Тинг выпрямился и оглянулся. Луговина была пуста. И вдруг он вспомнил: «Река… Раскопки… Дюбуа…»
Он здесь — полный череп питека! Больше — вся голова. Весь питек!
Тинг присел, возле питека и погладил его по голове. Он не думал о том, как унесет питека, что будет с ним делать. Сидел возле него, гладил его по голове и радовался: «У меня есть питек». Радовался трупу того, кого минуту назад бросился спасать.
Сердце остановилось: над головой раздался рев. Тинг поднял голову и увидел оскаленные зубы питеков.
— Это мое! — закричал он, падая на питека и прижимая его голову к своей груди.
Запах падали душил его, но он не выпускал из рук головы.
— Мое!
Яа и землекопы нашли Тинга в лесу.
Он лежал, уткнувшись лицом в землю, возле растоптанного цветка раффлезии[77], крепко прижимая к груди бутон величиной с капустный кочан. По нему ползали мухи, привлеченные запахом цветка — запахом падали. Левая рука Тинга была обожжена и покрыта волдырями. Куртка и брюки висели клочьями, и сквозь дыры сквозила исцарапанная кожа. Левого рукава совсем не было.
Сжимая бутон раффлезии, Тинг как будто очень крепко спал: его слабое дыхание было ровным и спокойным.
— Он жив! — весело закричал Яа землекопам, боявшимся подойти к лежавшему на земле Тингу.

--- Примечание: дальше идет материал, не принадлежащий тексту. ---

(** [Close] suspends before the loops are told to return: an event that was being
    handled starts a checker that nobody closes. *)
Definition Close_suspend {E} `{Engine E} (σ : @cstate E) : @cstate E :=
  CState (c_store σ) (c_leader σ) (c_signal σ) (c_prev σ) (c_phase σ) (suspend (c_clusters σ)) (c_queue σ) (c_handling σ) (c_missed σ).

Lemma close_leaves_checker {E} `{EngineLaws E} cfg id (e : E) s m x ns c :
  let ev := MkEvent ns c EventCluster CommandCreate in
  exists σ', cstep cfg id (Close_suspend (CState e id s id AtSelect m [] (Some ev) x)) σ' /\ at_rest σ' /\
    c_clusters σ' = {[ checker_key ns c := with_config cfg (NewClusterChecker ns c) ]}.
Proof.
  intros ev. eexists. split; [apply CAct|]. split; [done|]. cbn. unfold suspend, addCluster, getChecker. by rewrite lookup_empty.
Qed.

(** ** Counters of requests (metrics/setup.go, server/middleware/middleware.go) *)

(** Host, route, method and status. *)
Notation metric_labels := (string * string * string * string)%type.

Record performanceMetrics := MkMetrics {
  Latencies : gmap metric_labels (list Z); HTTPCodes : gmap metric_labels Z; Payload : gmap metric_labels Z }.

Definition setupMetrics : performanceMetrics := MkMetrics ∅ ∅ ∅.

(** A request that was answered: its route, empty if there was none, the status and
    size of the answer, and the milliseconds it took. *)
Record served_request := MkServed {
  sr_host : string; sr_fullPath : string; sr_method : string; sr_status : Z; sr_size : Z; sr_latency : Z }.

Definition metric_uri (q : served_request) : string :=
  if (sr_status q =? 404) && String.eqb (sr_fullPath q) "" then "/not_found" else sr_fullPath q.

Definition labels_of (q : served_request) : metric_labels := (sr_host q, metric_uri q, sr_method q, Z_to_string (sr_status q)).

Definition add_to (l : metric_labels) (z : Z) (m : gmap metric_labels Z) : gmap metric_labels Z :=
  <[l := default 0 (m !! l) + z]> m.

Definition CollectMetrics (q : served_request) (x : performanceMetrics) : performanceMetrics :=
  let l := labels_of q in
  MkMetrics (<[l := default [] (Latencies x !! l) ++ [sr_latency q]]> (Latencies x))
    (add_to l 1 (HTTPCodes x))
    (if 0 <? sr_size q then add_to l (sr_size q) (Payload x) else Payload x).

Definition collected (qs : list served_request) : performanceMetrics := fold_left (fun x q => CollectMetrics q x) qs setupMetrics.

Lemma lookup_add_to l l' z m : default 0 (add_to l z m !! l') = default 0 (m !! l') + if decide (l = l') then z else 0.
Proof. unfold add_to. case_decide as Hd; [subst; by rewrite lookup_insert_eq|]. rewrite lookup_insert_ne by done. lia. Qed.

(** Every request is counted once, under the labels of its route and its answer;
    the latencies are those of the requests, in order; the payload is the sum of
    what was written. *)
Theorem metrics_counted qs l :
  let mine := List.filter (fun q => bool_decide (labels_of q = l)) qs in
  default 0 (HTTPCodes (collected qs) !! l) = Z.of_nat (length mine) /\
  default [] (Latencies (collected qs) !! l) = map sr_latency mine /\
  default 0 (Payload (collected qs) !! l) = sumZ (map (fun q => Z.max 0 (sr_size q)) mine).
Proof.
  induction qs as [|q qs IH] using rev_ind; [done|]. cbv zeta in *. unfold collected in *. rewrite fold_left_app, List.filter_app.
  cbn [fold_left List.filter]. set (x := fold_left _ qs _) in *. destruct IH as (H1 & H2 & H3). unfold CollectMetrics.
  cbn [HTTPCodes Latencies Payload]. rewrite lookup_add_to, H1, length_app, !map_app, sumZ_app.
  destruct (bool_decide_reflect (labels_of q = l)) as [<-|Hne].
  - rewrite decide_True, lookup_insert_eq by done. cbn [default length map sumZ fold_right id]. rewrite H2.
    split; [lia|]. split; [done|]. destruct (Z.ltb_spec 0 (sr_size q)); [rewrite lookup_add_to, decide_True, H3 by done|rewrite H3]; lia.
  - rewrite decide_False, lookup_insert_ne by done. cbn [length map sumZ fold_right]. rewrite app_nil_r.
    split; [lia|]. split; [done|]. destruct (0 <? sr_size q); [rewrite lookup_add_to, decide_False by done|]; lia.
Qed.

Тинга перевернули на спину. Яа хотел взять у него из рук бутон. Ему пришлось вытаскивать его кусками: нельзя было разжать судорожно сжатых пальцев, отвести прижатых к груди рук.
— Я знаю, — сказал Яа. — Теперь я знаю. Он ел желтые ягоды! От них человек становится безумным и бегает, бегает… Упадет, полежит и опять бегает… Я поел однажды таких ягод. И я бегал по кампонгу туда и назад, туда и назад. Меня привязали к дереву, и я топотал ногами: они сами бежали… Я видел странные вещи тогда… Я летал на луну на большой птице…
— И ты прилетел на луну? — спросил один из землекопов.
— Да. Она была гладкая и блестящая, как начищенный таз. Там я тоже бегал… После я долго спал. И он теперь будет долго спать.
Землекопы срубили ветки и сделали носилки. Положили на них Тинга.
— Несите! — скомандовал Яа. — Несите! Я буду идти рядом и рассказывать, как я летал на луну и бегал по ней…
Тинг проспал двое суток.
— Наверное, он бегал больше меня, — сказал Яа. — Я спал только до второго заката.
Тинг так и не нашел питекантропа. Несколько обломков костей какого-то крупного ископаемого, не то носорога, не то бегемота, было все, что он добыл при своих раскопках. Он не наловил и орнитоптер. Зато молей он вез много: десятки коробок были набиты ровными слоями ваты с разложенными на ней молями. Десять тысяч молей!
«Эх, что я скажу Дюбуа? — в сотый раз подумал Тинг, когда берега Явы утонули в море. — Ничего, кроме сна и бреда. Скелет питекантропа… Я помирился бы теперь и на одном позвонке!»
77
Раффлезия — паразитическое растение, живущее на корнях дикого винограда. На поверхности земли виден лишь цветок.